The mechanical efficiency of the bicycle is often remarked upon, its unmistakable selling point even to those unacquainted with its pleasures, and on a still, dry day its charms are unequaled. My companion is Raleigh’s excellent Militis Comp, a machine I hoped would perform well for all sorts of reasons, sentiment not the least of them, and which glides beneath me with the bare minimum of effort.
I’ve dressed perfectly for the conditions, too, thanks in part to judgment, but, as always in these matters, also to luck. It’s the ‘go to’ winter kit that I’ve gone to, but with a subtle variation. I’ve only previously worn the De Marchi soft shell in the coldest conditions, and then as the last of three layers. Today is too warm to wear the accompanying long-sleeve jersey in between, so for the first time I’ve worn it directly over Rapha’s merino base layer. Spot on.

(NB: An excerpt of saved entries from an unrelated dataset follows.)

(* ===== verification/IpcTests.v ===== *)
(** * The unit tests of [kernel/src/ipc/mod.rs]

    One definition per test; [all_tests] runs them. The local variables of a test
    that the code mutates are the record [Locals]; a test with one table uses the
    sender's. *)

From stdpp Require Import prelude.
From Stdlib Require Import NArith.
From S2P Require Import Prelude Testing FreeList Arena Objects Rights Capability CapTable Ipc.

Record Locals := mkLocals {
  arena : EndpointArena;
  notif_arena : NotificationArena;
  the_queues : IpcQueues;
  sender_table : CapabilityTable;
  recv_table : CapabilityTable;
}.

Definition locals : Locals :=
  mkLocals (new ENDPOINT_ARENA_CAPACITY) (new NOTIFICATION_ARENA_CAPACITY) queues_new table_new table_new.

Inductive who := Sender | Receiver.

Abbreviation Test := (M Locals Empty_set).

Definition all_ep_rights : CapRights :=
  bitor (bitor (bitor (bitor (bitor SEND RECV) DUPLICATE) DERIVE) REVOKE) TRANSFER.
Definition all_task_rights : CapRights := bitor (bitor (bitor DUPLICATE DERIVE) REVOKE) TRANSFER.
Definition all_rights : CapRights := bitor (bitor (bitor DUPLICATE DERIVE) REVOKE) TRANSFER.
Definition task_object (tag : u16) : CapObject := ObjTask (task_from_slot (mkSlotId tag 0)).
Definition root_cap : Capability := new_capability all_rights (task_object 0xAA).
Definition test_msg (label : u64) : Message := mkMessage label (label, label, label).

Definition table_of (w : who) (x : Locals) : CapabilityTable :=
  match w with Sender => sender_table x | Receiver => recv_table x end.
Definition with_table (w : who) (t : CapabilityTable) (x : Locals) : Locals :=
  match w with
  | Sender => mkLocals (arena x) (notif_arena x) (the_queues x) t (recv_table x)
  | Receiver => mkLocals (arena x) (notif_arena x) (the_queues x) (sender_table x) t
  end.

Section tests.
Context `{BuildProfile}.

Definition on_arena {E A} (m : M EndpointArena E A) : M Locals E A :=
  zoom arena (λ a x, mkLocals a (notif_arena x) (the_queues x) (sender_table x) (recv_table x)) m.
Definition on_notifs {E A} (m : M NotificationArena E A) : M Locals E A :=
  zoom notif_arena (λ a x, mkLocals (arena x) a (the_queues x) (sender_table x) (recv_table x)) m.
Definition on_queues {E A} (m : M IpcQueues E A) : M Locals E A :=
  zoom the_queues (λ q x, mkLocals (arena x) (notif_arena x) q (sender_table x) (recv_table x)) m.
Definition on_table {E A} (w : who) (m : M CapabilityTable E A) : M Locals E A :=
  zoom (table_of w) (with_table w) m.
Definition on_ctx {E A} (w : who) (m : M Ctx E A) : M Locals E A :=
  zoom (λ x, mkCtx (arena x) (the_queues x) (table_of w x))
    (λ c x, with_table w (caller_table c)
       (mkLocals (ep_arena c) (notif_arena x) (queues c) (sender_table x) (recv_table x))) m.

Definition send (w : who) (ep_cap : CapHandle) (msg : Message) (transfer : option CapHandle) :
    M Locals IpcError SendOutcome := on_ctx w (ipc_send ep_cap msg transfer).
Definition recv (w : who) (ep_cap : CapHandle) : M Locals IpcError RecvOutcome := on_ctx w (ipc_recv ep_cap).
Definition notify (notif_cap : CapHandle) (bits : u64) : M Locals IpcError unit := λ x,
  on_notifs (ipc_notify notif_cap (sender_table x) bits) x.

Definition new_ep (id : u32) : Test EndpointHandle := or_panic (on_arena (create_endpoint (new_endpoint id))).
Definition insert (w : who) (cap : Capability) : Test CapHandle := or_panic (on_table w (insert_root cap)).
Definition lookup (w : who) (h : CapHandle) : M Locals CapError Capability :=
  x ← gets id; try_ (lookup_cap (table_of w x) h).
Definition present (w : who) (h : CapHandle) (b : bool) : Test unit :=
  r ← is_ok (lookup w h); assert_eq r b.

Definition setup_ep (w : who) (rights : CapRights) : Test (EndpointHandle * CapHandle) :=
  ep_handle ← new_ep 0;
  cap_handle ← insert w (new_capability rights (ObjEndpoint ep_handle));
  mret (ep_handle, cap_handle).

Definition setup_notif : Test CapHandle :=
  notif_handle ← or_panic (on_notifs (create_notification (new_notification 0)));
  insert Sender (new_capability (bitor NOTIFY DUPLICATE) (ObjNotification notif_handle)).

(** [let RecvOutcome::Received { msg, cap: None } = outcome else { panic!() }]. *)
Definition received_bare (o : RecvOutcome) : Test Message :=
  match o with Received msg None => mret msg | _ => panic end.
Definition received_with_cap (o : RecvOutcome) : Test (Message * CapHandle) :=
  match o with Received msg (Some cap) => mret (msg, cap) | _ => panic end.

Definition sender_first_delivers_on_recv : Test unit :=
  '(_, ep_cap) ← setup_ep Sender all_ep_rights;
  outcome ← or_panic (send Sender ep_cap (test_msg 42) None);
  assert_eq outcome Enqueued;;
  sender_cap ← or_panic (lookup Sender ep_cap);
  h ← match object sender_cap with ObjEndpoint h => mret h | _ => panic end;
  recv_ep_cap ← insert Receiver (new_capability all_ep_rights (ObjEndpoint h));
  recv_outcome ← or_panic (recv Receiver recv_ep_cap);
  msg ← received_bare recv_outcome;
  assert_eq msg (test_msg 42).

Definition receiver_first_delivers_on_send : Test unit :=
  '(ep_handle, recv_ep_cap) ← setup_ep Receiver all_ep_rights;
  outcome1 ← or_panic (recv Receiver recv_ep_cap);
  assert_ (match outcome1 with Pending => true | _ => false end);;
  sender_ep_cap ← insert Sender (new_capability all_ep_rights (ObjEndpoint ep_handle));
  send_outcome ← or_panic (send Sender sender_ep_cap (test_msg 99) None);
  assert_eq send_outcome Delivered;;
  outcome2 ← or_panic (recv Receiver recv_ep_cap);
  msg ← received_bare outcome2;
  assert_eq msg (test_msg 99).

Definition send_transfers_cap_atomically : Test unit :=
  '(ep_handle, ep_cap) ← setup_ep Sender all_ep_rights;
  xfer_ep_handle ← new_ep 1;
  xfer_cap_h ← insert Sender (new_capability all_task_rights (ObjEndpoint xfer_ep_handle));
  _ ← or_panic (send Sender ep_cap (test_msg 1) (Some xfer_cap_h));
  present Sender xfer_cap_h false;;
  recv_ep_cap ← insert Receiver (new_capability all_ep_rights (ObjEndpoint ep_handle));
  outcome ← or_panic (recv Receiver recv_ep_cap);
  '(msg, recv_cap_h) ← received_with_cap outcome;
  assert_eq msg (test_msg 1);;
  present Receiver recv_cap_h true.

Definition receiver_first_then_send_with_cap : Test unit :=
  '(ep_handle, recv_ep_cap) ← setup_ep Receiver all_ep_rights;
  _ ← or_panic (recv Receiver recv_ep_cap);
  task_ep_handle ← new_ep 2;
  xfer_cap_h ← insert Sender (new_capability all_task_rights (ObjEndpoint task_ep_handle));
  sender_ep_cap ← insert Sender (new_capability all_ep_rights (ObjEndpoint ep_handle));
  send_out ← or_panic (send Sender sender_ep_cap (test_msg 77) (Some xfer_cap_h));
  assert_eq send_out Delivered;;
  present Sender xfer_cap_h false;;
  outcome ← or_panic (recv Receiver recv_ep_cap);
  '(msg, recv_cap_h) ← received_with_cap outcome;
  assert_eq msg (test_msg 77);;
  present Receiver recv_cap_h true.

Definition send_without_send_right_fails : Test unit :=
  '(_, ep_cap) ← setup_ep Sender RECV;
  assert_err (send Sender ep_cap (test_msg 0) None) InvalidCapability.

Definition recv_without_recv_right_fails : Test unit :=
  '(_, ep_cap) ← setup_ep Sender SEND;
  assert_err (recv Sender ep_cap) InvalidCapability.

Definition second_send_when_pending_fails : Test unit :=
  '(_, ep_cap) ← setup_ep Sender all_ep_rights;
  _ ← or_panic (send Sender ep_cap (test_msg 1) None);
  assert_err (send Sender ep_cap (test_msg 2) None) QueueFull.

Definition second_recv_when_waiting_fails : Test unit :=
  '(_, ep_cap) ← setup_ep Sender all_ep_rights;
  _ ← or_panic (recv Sender ep_cap);
  assert_err (recv Sender ep_cap) QueueFull.

Definition send_with_bad_transfer_cap_preserves_recv_waiting : Test unit :=
  '(ep_handle, recv_ep_cap) ← setup_ep Receiver all_ep_rights;
  _ ← or_panic (recv Receiver recv_ep_cap);
  sender_ep_cap ← insert Sender (new_capability all_ep_rights (ObjEndpoint ep_handle));
  parent_h ← insert Sender root_cap;
  _ ← or_panic (on_table Sender (cap_derive parent_h all_rights (task_object 1)));
  assert_err (send Sender sender_ep_cap (test_msg 0) (Some parent_h)) InvalidTransferCap;;
  assert_err (recv Receiver recv_ep_cap) QueueFull.

Definition send_without_transfer_right_on_xfer_cap_fails : Test unit :=
  '(_, ep_cap) ← setup_ep Sender all_ep_rights;
  no_transfer_h ← insert Sender (new_capability (bitor DUPLICATE DERIVE) (task_object 1));
  assert_err (send Sender ep_cap (test_msg 0) (Some no_transfer_h)) InvalidTransferCap.

Definition stale_queue_state_reset_on_slot_reuse : Test unit :=
  '(ep_handle, ep_cap) ← setup_ep Sender all_ep_rights;
  _ ← or_panic (recv Sender ep_cap);
  or_panic (on_table Sender (cap_drop ep_cap));;
  _ ← or_panic (on_arena (destroy_endpoint ep_handle));
  '(new_ep_handle, new_ep_cap) ← setup_ep Sender all_ep_rights;
  outcome ← or_panic (send Sender new_ep_cap (test_msg 7) None);
  assert_eq outcome Enqueued.

Definition notify_sets_bits : Test unit :=
  notif_cap ← setup_notif;
  or_panic (notify notif_cap 5);;
  or_panic (notify notif_cap 10);;
  cap ← or_panic (lookup Sender notif_cap);
  notif_handle ← match object cap with ObjNotification h => mret h | _ => panic end;
  x ← gets id;
  n ← unwrap_or_panic (get (notif_arena x) (notification_slot notif_handle));
  assert_eq (word n) 15%N.

Definition notify_without_notify_right_fails : Test unit :=
  notif_handle ← or_panic (on_notifs (create_notification (new_notification 0)));
  cap_h ← insert Sender (new_capability DUPLICATE (ObjNotification notif_handle));
  assert_err (notify cap_h 0xFF) InvalidCapability.

Definition blocked_sender_delivered_on_subsequent_recv : Test unit :=
  '(ep_handle, ep_cap) ← setup_ep Sender all_ep_rights;
  outcome ← or_panic (send Sender ep_cap (test_msg 55) None);
  assert_eq outcome Enqueued;;
  recv_ep_cap ← insert Receiver (new_capability all_ep_rights (ObjEndpoint ep_handle));
  outcome ← or_panic (recv Receiver recv_ep_cap);
  msg ← received_bare outcome;
  assert_eq msg (test_msg 55).

(** [while !recv_table.is_full()], with the first handle it inserts. *)
Fixpoint fill_dummies (fuel : nat) (tag : u16) (first_dummy : option CapHandle) : Test (option CapHandle) :=
  x ← gets id;
  if is_full (recv_table x) then mret first_dummy else
  match fuel with
  | O => diverge
  | S fuel =>
      h ← insert Receiver (new_capability all_rights (task_object tag));
      fill_dummies fuel (wrapping_add 16 tag 1)
        (match first_dummy with None => Some h | Some d => Some d end)
  end.

Definition recv_with_full_table_preserves_pending_cap : Test unit :=
  '(ep_handle, send_ep_cap) ← setup_ep Sender all_ep_rights;
  xfer_target ← new_ep 0xBB;
  xfer_cap_h ← insert Sender (new_capability all_task_rights (ObjEndpoint xfer_target));
  send_outcome ← or_panic (send Sender send_ep_cap (test_msg 7) (Some xfer_cap_h));
  assert_eq send_outcome Enqueued;;
  recv_ep_cap ← insert Receiver (new_capability RECV (ObjEndpoint ep_handle));
  first_dummy ← fill_dummies (N.to_nat CAP_TABLE_CAPACITY) 0 None;
  x ← gets id;
  assert_ (is_full (recv_table x));;
  assert_err (recv Receiver recv_ep_cap) ReceiverTableFull;;
  dummy ← unwrap_or_panic first_dummy;
  or_panic (on_table Receiver (cap_drop dummy));;
  x ← gets id;
  assert_ (negb (is_full (recv_table x)));;
  outcome ← or_panic (recv Receiver recv_ep_cap);
  '(msg, recv_cap_h) ← received_with_cap outcome;
  assert_eq msg (test_msg 7);;
  present Receiver recv_cap_h true.

Definition handle_at (slot_idx : u16) (generation : u32) : EndpointHandle :=
  endpoint_from_slot (mkSlotId slot_idx generation).

(** [queues.states[0] = state; queues.slot_generations[0] = 0]. *)
Definition inject (state : EndpointState) : Test unit :=
  on_queues (modify (λ q, mkQueues (aset (states q) 0 state) (aset (slot_generations q) 0 0%N))).

Definition was_reset : Test unit :=
  x ← gets id;
  s ← unwrap_or_panic (aget (states (the_queues x)) 0);
  assert_ (match s with Idle => true | _ => false end);;
  g ← unwrap_or_panic (aget (slot_generations (the_queues x)) 0);
  assert_eq g 1%N.

Definition stale_recv_waiting_resets_silently : Test unit :=
  inject RecvWaiting;;
  _ ← or_panic (on_queues (peek_state (handle_at 0 1)));
  was_reset.

Definition stale_send_pending_without_cap_resets_silently : Test unit :=
  inject (SendPending (test_msg 0xBEEF) None);;
  _ ← or_panic (on_queues (peek_state (handle_at 0 1)));
  was_reset.

Definition all_tests : list bool :=
  (λ test, passes test locals) <$>
  [ sender_first_delivers_on_recv; receiver_first_delivers_on_send; send_transfers_cap_atomically;
    receiver_first_then_send_with_cap; send_without_send_right_fails; recv_without_recv_right_fails;
    second_send_when_pending_fails; second_recv_when_waiting_fails;
    send_with_bad_transfer_cap_preserves_recv_waiting; send_without_transfer_right_on_xfer_cap_fails;
    stale_queue_state_reset_on_slot_reuse; notify_sets_bits; notify_without_notify_right_fails;
    blocked_sender_delivered_on_subsequent_recv; recv_with_full_table_preserves_pending_cap;
    stale_recv_waiting_resets_silently; stale_send_pending_without_cap_resets_silently ].
End tests.

Lemma ipc_tests_pass `{BuildProfile} : all_pass all_tests = true.
Proof. destruct H; by vm_compute. Qed.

You know you’ve got it bad when you rejoice at the discovery of a new favourite tyre, and I pedal with an inward smile (perhaps outwardly, too – who knows?), soaking up pleasure from the performance of the Schwalbe Durano S as it soaks up the road beneath me. Firmer than its sister tyre, the Ultremo ZX, now supplanted in my affections, but seemingly with no less grip, at 100psi my new favourite offers everything I want. Many more miles will be required to assess its durability, of course, and wet conditions should offer a greater test of puncture resistance, but it’s fair to say we’ve got off to a fantastic start.
I expect a headwind at every turn but today, miraculously, there is none, just mile after mile of perfect stillness and accompanying near silence. The few cars that approach are audible from some distance and pass at civilised speed and distance. Earlier in the ride, on my route out of town, I’m passed by a sizable lorry, which, I judge from the engine note and the time taken to move alongside, has waited for a sensible moment to overtake. I raise a hand instinctively in acknowledgement as it passes and it is not until the lorry is far up to road that the driver steers back across the white line and into lane. Assuming there is a war on Britain’s roads, the cyclist’s principal weapons are good grace and courtesy.
Lights are a necessity now, a further sign of the season’s change. To be caught without on roads quickly engulfed by darkness is an unnerving experience, even when it represents the final few kilometres of the ride. A quick stop to borrow a set from a riding buddy sets me on my way in safety. Home, a shower, and food beckon.